Problem statement:
Pull every line with "Stdlib" from the data.

Stored records:
- - -

(** * Artificial chemistry: the explicit non-constructive reaction vessel

    A shallow embedding of [nonconstructive_explicit.py]: the molecule tally
    ([Molecule.molecules_to_amounts]), the rule test ([Reaction.can_occur]),
    the vessel ([Vessel.__init__], [Vessel.simulate_step]) and the stepping
    loop of [simulate_basic], followed by the properties of the specification
    that concern them.

    Conventions of the embedding.
    - A Python [int] is a [Z]; a list index or a list length is a [nat].
    - A Python [dict] is an association list in insertion order without
      repeated keys ([Dict]); [for ... in d.items()] walks that list.
    - A call that may raise returns a [result]; what was mutated before the
      exception stays mutated, so a method returns the receiver's new state
      next to its [result].
    - The module [random] is an interface ([Random]) whose state is passed
      explicitly: which positions [random.sample] picks and which index
      [random.randrange] returns are the generator's business. *)

From Stdlib Require Import ZArith Floats.PrimFloat Floats.SpecFloat Floats.FloatOps.
From stdpp Require Import base option numbers list strings.

(** ** Exceptions and fallible computations *)

Inductive exn : Set :=
  | KeyError
  | ValueError
  | IndexError
  | ZeroDivisionError
  | OverflowError.

Inductive result (A : Type) : Type :=
  | Ok (a : A)
  | Raise (e : exn).
Arguments Ok {A} a.
Arguments Raise {A} e.

#[global] Instance exn_eq_dec : EqDecision exn.
Proof. solve_decision. Defined.

#[global] Instance result_ret : MRet result := λ A a, Ok a.
#[global] Instance result_bind : MBind result :=
  λ A B f m, match m with Ok a => f a | Raise e => Raise e end.

(** [[f(x) for x in xs]], stopping at the first exception. *)
Fixpoint result_map {A B} (f : A → result B) (xs : list A) : result (list B) :=
  match xs with
  | [] => Ok []
  | x :: xs' => y ← f x; ys ← result_map f xs'; Ok (y :: ys)
  end.
(** A [DBusMessageIter]: the value it stands on and those after it in
    the same container. *)
Definition DBusMessageIter : Type := list DBusValue.

Definition type_of (v : DBusValue) : arg_type :=
  match v with
  | DByte _ => TYPE_BYTE
  | DBoolean _ => TYPE_BOOLEAN
  | DUInt32 _ => TYPE_UINT32
  | DString _ => TYPE_STRING
  | DObjectPath _ => TYPE_OBJECT_PATH
  | DOther _ => TYPE_OTHER
  | DArray _ _ => TYPE_ARRAY
  | DStruct _ => TYPE_STRUCT
  | DVariant _ _ => TYPE_VARIANT
  | DDictEntry _ => TYPE_DICT_ENTRY
  end.

(** [dbus_message_iter_init]: the iterator, and [false] when the message
    has no arguments. *)
Definition init (msg : DBusMessage) : bool * DBusMessageIter :=
  (match msg_args msg with [] => false | _ :: _ => true end, msg_args msg).

Definition get_arg_type (iter : DBusMessageIter) : arg_type :=
  match iter with
  | [] => TYPE_INVALID
  | v :: _ => type_of v
  end.

(** [dbus_message_iter_next]: steps over the current value; [false] when
    nothing follows it. *)
Definition next (iter : DBusMessageIter) : bool * DBusMessageIter :=
  match iter with
  | [] => (false, [])
  | _ :: rest => (match rest with [] => false | _ :: _ => true end, rest)
  end.

(** [dbus_message_iter_recurse], defined on a container. *)
Definition recurse (iter : DBusMessageIter) : ub DBusMessageIter :=
  match iter with
  | DArray _ elements :: _ => Def elements
  | DStruct fields :: _ => Def fields
  | DDictEntry fields :: _ => Def fields
  | DVariant _ content :: _ => Def [content]
  | _ => Undef BadCall
  end.

(** [dbus_message_iter_get_basic] on a string or an object path: the
    pointer to the characters, which the message owns. *)
Definition get_string (iter : DBusMessageIter) : ub ptr :=
  match iter with
  | DString s :: _ => Def (c_string s)
  | DObjectPath s :: _ => Def (c_string s)
  | _ => Undef BadCall
  end.

Definition get_uint32 (iter : DBusMessageIter) : ub N :=
  match iter with
  | DUInt32 n :: _ => Def n
  | _ => Undef BadCall
  end.

(** [dbus_message_iter_get_element_count], defined on an array. *)
Definition get_element_count (iter : DBusMessageIter) : ub nat :=
  match iter with
  | DArray _ elements :: _ => Def (length elements)
  | _ => Undef BadCall
  end.

(** [dbus_message_is_signal]. *)
Definition is_signal (msg : DBusMessage) (interface member : string) : bool :=
  match msg_type msg with
  | Signal => String.eqb (msg_interface msg) interface
              && String.eqb (msg_member msg) member
  | _ => false
  end.

End Iter.

(* ================================================================= *)
(** ** 4.E  Response parser *)

Module Response.

Import Iter.

(** A callback of [ReadDict]: it gets the content of the variant and the
    variables it captured by reference, and returns those with its
    result code. *)
Definition callback (S : Type) : Type :=
  DBusMessageIter -> S -> M (nfdresult_t * S).

Fixpoint ReadDictImpl {S : Type} (key : list char) (iter : DBusMessageIter)
    (args : list (list char * callback S)) (captured : S)
  : M (nfdresult_t * S) :=
  match args with
  | [] => ret (NFD_OKAY, captured)
  | (candidate_key, candidate_callback) :: args' =>
      if bytes_eqb key candidate_key
      then candidate_callback iter captured
      else ReadDictImpl key iter args' captured
  end.

(** The [while] loop of [ReadDict] over the entries of the dictionary. *)
Fixpoint ReadDict_loop {S : Type} (sub_iter : DBusMessageIter)
    (args : list (list char * callback S)) (captured : S)
  : M (nfdresult_t * S) :=
  match sub_iter with
  | DDictEntry fields :: sub_iter' =>
      let de_iter := fields in
      if negb (arg_type_eqb (get_arg_type de_iter) TYPE_STRING) then
        (NFDi_SetError
           (Some "D-Bus response signal dict entry does not start with a string."%string) ;;;
         ret (NFD_ERROR, captured))%M
      else
        (key <- lift (ub_bind (get_string de_iter) string_at) ;;
         let '(more, de_iter) := next de_iter in
         if negb more then
           NFDi_SetError
             (Some "D-Bus response signal dict entry is missing one or more arguments."%string) ;;;
           ret (NFD_ERROR, captured)
         else if negb (arg_type_eqb (get_arg_type de_iter) TYPE_VARIANT) then
           NFDi_SetError
             (Some "D-Bus response signal dict entry value is not a variant."%string) ;;;
           ret (NFD_ERROR, captured)
         else
           de_variant_iter <- lift (recurse de_iter) ;;
           '(res, captured) <- ReadDictImpl key de_variant_iter args captured ;;
           if nfdresult_eqb res NFD_ERROR then ret (NFD_ERROR, captured)
           else ReadDict_loop sub_iter' args captured)%M
  | _ => ret (NFD_OKAY, captured)
  end.

Definition ReadDict {S : Type} (iter : DBusMessageIter)
    (args : list (list char * callback S)) (captured : S)
  : M (nfdresult_t * S) :=
  if negb (arg_type_eqb (get_arg_type iter) TYPE_ARRAY) then
    (NFDi_SetError (Some "D-Bus response signal argument is not an array."%string) ;;;
     ret (NFD_ERROR, captured))%M
  else
    (sub_iter <- lift (recurse iter) ;;
     ReadDict_loop sub_iter args captured)%M.

(** The result code and, on [NFD_OKAY], [resultsIter]. *)
Definition ReadResponseResults (msg : DBusMessage)
  : M (nfdresult_t * option DBusMessageIter) :=
  let '(has_args, iter) := init msg in
  if negb has_args then
    (NFDi_SetError
       (Some "D-Bus response signal is missing one or more arguments."%string) ;;;
     ret (NFD_ERROR, None))%M
  else if negb (arg_type_eqb (get_arg_type iter) TYPE_UINT32) then
    (NFDi_SetError (Some "D-Bus response signal argument is not a uint32."%string) ;;;
     ret (NFD_ERROR, None))%M
  else
    (resp_code <- lift (get_uint32 iter) ;;
     if negb (resp_code =? 0)%N then
       if (resp_code =? 1)%N then ret (NFD_CANCEL, None)
       else
         NFDi_SetError
           (Some "D-Bus file dialog interaction was ended abruptly."%string) ;;;
         ret (NFD_ERROR, None)
     else
       let '(more, iter) := next iter in
       if negb more then
         NFDi_SetError
           (Some "D-Bus response signal is missing one or more arguments."%string) ;;;
         ret (NFD_ERROR, None)
       else ret (NFD_OKAY, Some iter))%M.

Definition STR_URIS : list char := lit "uris".

(** The result code and, on [NFD_OKAY], [uriIter].  The callback
    captures [uriIter] and [has_uris]. *)
Definition ReadResponseUris (msg : DBusMessage)
  : M (nfdresult_t * option DBusMessageIter) :=
  ('(res, iter) <- ReadResponseResults msg ;;
   match res, iter with
   | NFD_OKAY, Some iter =>
       '(res, (uriIter, has_uris)) <-
         ReadDict iter
           [(STR_URIS,
             fun uris_iter '(uriIter, has_uris) =>
               if negb (arg_type_eqb (get_arg_type uris_iter) TYPE_ARRAY) then
                 NFDi_SetError
                   (Some "D-Bus response signal URI iter is not an array."%string) ;;;
                 ret (NFD_ERROR, (uriIter, has_uris))
               else
                 sub <- lift (recurse uris_iter) ;;
                 ret (NFD_OKAY, (Some sub, true)))]
           (None, false) ;;
       if nfdresult_eqb res NFD_ERROR then ret (NFD_ERROR, None)
       else if negb has_uris then
         NFDi_SetError (Some "D-Bus response signal has no URI field."%string) ;;;
         ret (NFD_ERROR, None)
       else ret (NFD_OKAY, uriIter)
   | _, _ => ret (res, None)
   end)%M.

(** [uriIter] is left unassigned ([None]) when the message has no
    "uris". *)
Definition ReadResponseUrisUnchecked (msg : DBusMessage)
  : M (option DBusMessageIter) :=
  (let '(_, iter) := init msg in
   let '(_, iter) := next iter in
   '(_, uriIter) <-
     ReadDict iter
       [(STR_URIS,
         fun uris_iter (_ : option DBusMessageIter) =>
           sub <- lift (recurse uris_iter) ;;
           ret (NFD_OKAY, Some sub))]
       None ;;
   ret uriIter)%M.

Definition ReadResponseUrisUncheckedGetArraySize (msg : DBusMessage) : M nat :=
  (let '(_, iter) := init msg in
   let '(_, iter) := next iter in
   '(_, sz) <-
     ReadDict iter
       [(STR_URIS,
         fun uris_iter (_ : nat) =>
           sz <- lift (get_element_count uris_iter) ;;
           ret (NFD_OKAY, sz))]
       0 ;;
   ret sz)%M.

(** The result code and, on [NFD_OKAY], [file]. *)
Definition ReadResponseUrisSingle (msg : DBusMessage)
  : M (nfdresult_t * option ptr) :=
  ('(res, uri_iter) <- ReadResponseUris msg ;;
   match res, uri_iter with
   | NFD_OKAY, Some uri_iter =>
       if negb (arg_type_eqb (get_arg_type uri_iter) TYPE_STRING) then
         NFDi_SetError
           (Some "D-Bus response signal URI sub iter is not a string."%string) ;;;
         ret (NFD_ERROR, None)
       else
         file <- lift (get_string uri_iter) ;;
         ret (NFD_OKAY, Some file)
   | _, _ => ret (res, None)
   end)%M.

End Response.

(* ================================================================= *)
(** ** 4.D  Query builder *)

(** Modelled from the spec: the struct [NfdDialogParams] of nfd.h, which
    is not among the sources; the dialog request of section 3 of the
    spec, with the fields nfd_portal.cpp reads and writes.  [outPath] and
    [outAsyncOpHandle] are pointers to variables of the caller:
    [outPath] holds what [*params->outPath] holds, [outAsyncOpHandle] is
    [None] for a null pointer and else holds [*params->outAsyncOpHandle].
    ['handle] is the type of an asynchronous operation handle. *)
Record NfdDialogParams (handle : Type) : Type := mkParams {
  parentWindow : N;
  title : option ptr;
  winFilter : option ptr;
  filterIndex : N;
  defaultName : option ptr;
  defaultPath : option ptr;
  outPath : option (list char);
  outPathSize : nat;
  outAsyncOpHandle : option (option handle)
}.
(** * rkms: the DynamoDB key store and its in-memory cache

    A shallow embedding of [dynamodb_store.go]: [NewDynamoDBStore] and the
    two operations of [DynamoDBStore], [GetEncryptedDataKeys] and
    [SetEncryptedDataKeysConditionally], as state-passing functions over
    the three collaborators the file imports:
    - the DynamoDB client, as the one table the store is configured with,
      keyed by the string attribute [id], with a strongly consistent point
      read and a conditional put;
    - the [dynamodbattribute] codec, a parameter of the store (Section
      variables), with one concrete codec to run examples on;
    - the [go-cache] cache, with its fixed countdown from insertion.

    A call is taken at one instant.  What [logger.Print] writes is not part
    of the state, and neither is the janitor of the cache, which only
    removes entries that [Get] no longer serves. *)

From Stdlib Require Import ZArith Lia.
From stdpp Require Import base option gmap strings list.

Local Open Scope string_scope.
Local Set Warnings "-register-all".

(** ** Go values *)

(** A Go [map[string]string]: [None] is the nil map, [Some m] an allocated
    one.  Neither operation of the store writes into a map it was given or
    has returned, so maps are modelled by value. *)
Abbreviation GoMap := (option (gmap string string)).

(** [type item struct { ID string; Keys map[string]string }] *)
Record item := mkItem { ID : string; Keys : GoMap }.

(** [item{}] *)
Definition item_zero : item := {| ID := ""; Keys := None |}.

(** Modelled from the spec: [IDAlreadyExistsStoreError] is declared outside
    [dynamodb_store.go]; it is the spec's [AlreadyExists{id}], a struct whose
    only field is the identifier.

    The other Go [error] values the store can return come from the AWS
    client and the codec: [AwsError] is an [awserr.Error] with its [Code()]
    and message, [PlainError] any other error value. *)
Inductive error : Type :=
| AwsError (code message : string)
| PlainError (message : string)
| IDAlreadyExistsStoreError (id : string).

- - -

Worked solution:
From Stdlib Require Import ZArith Floats.PrimFloat Floats.SpecFloat Floats.FloatOps.
From Stdlib Require Import ZArith Lia.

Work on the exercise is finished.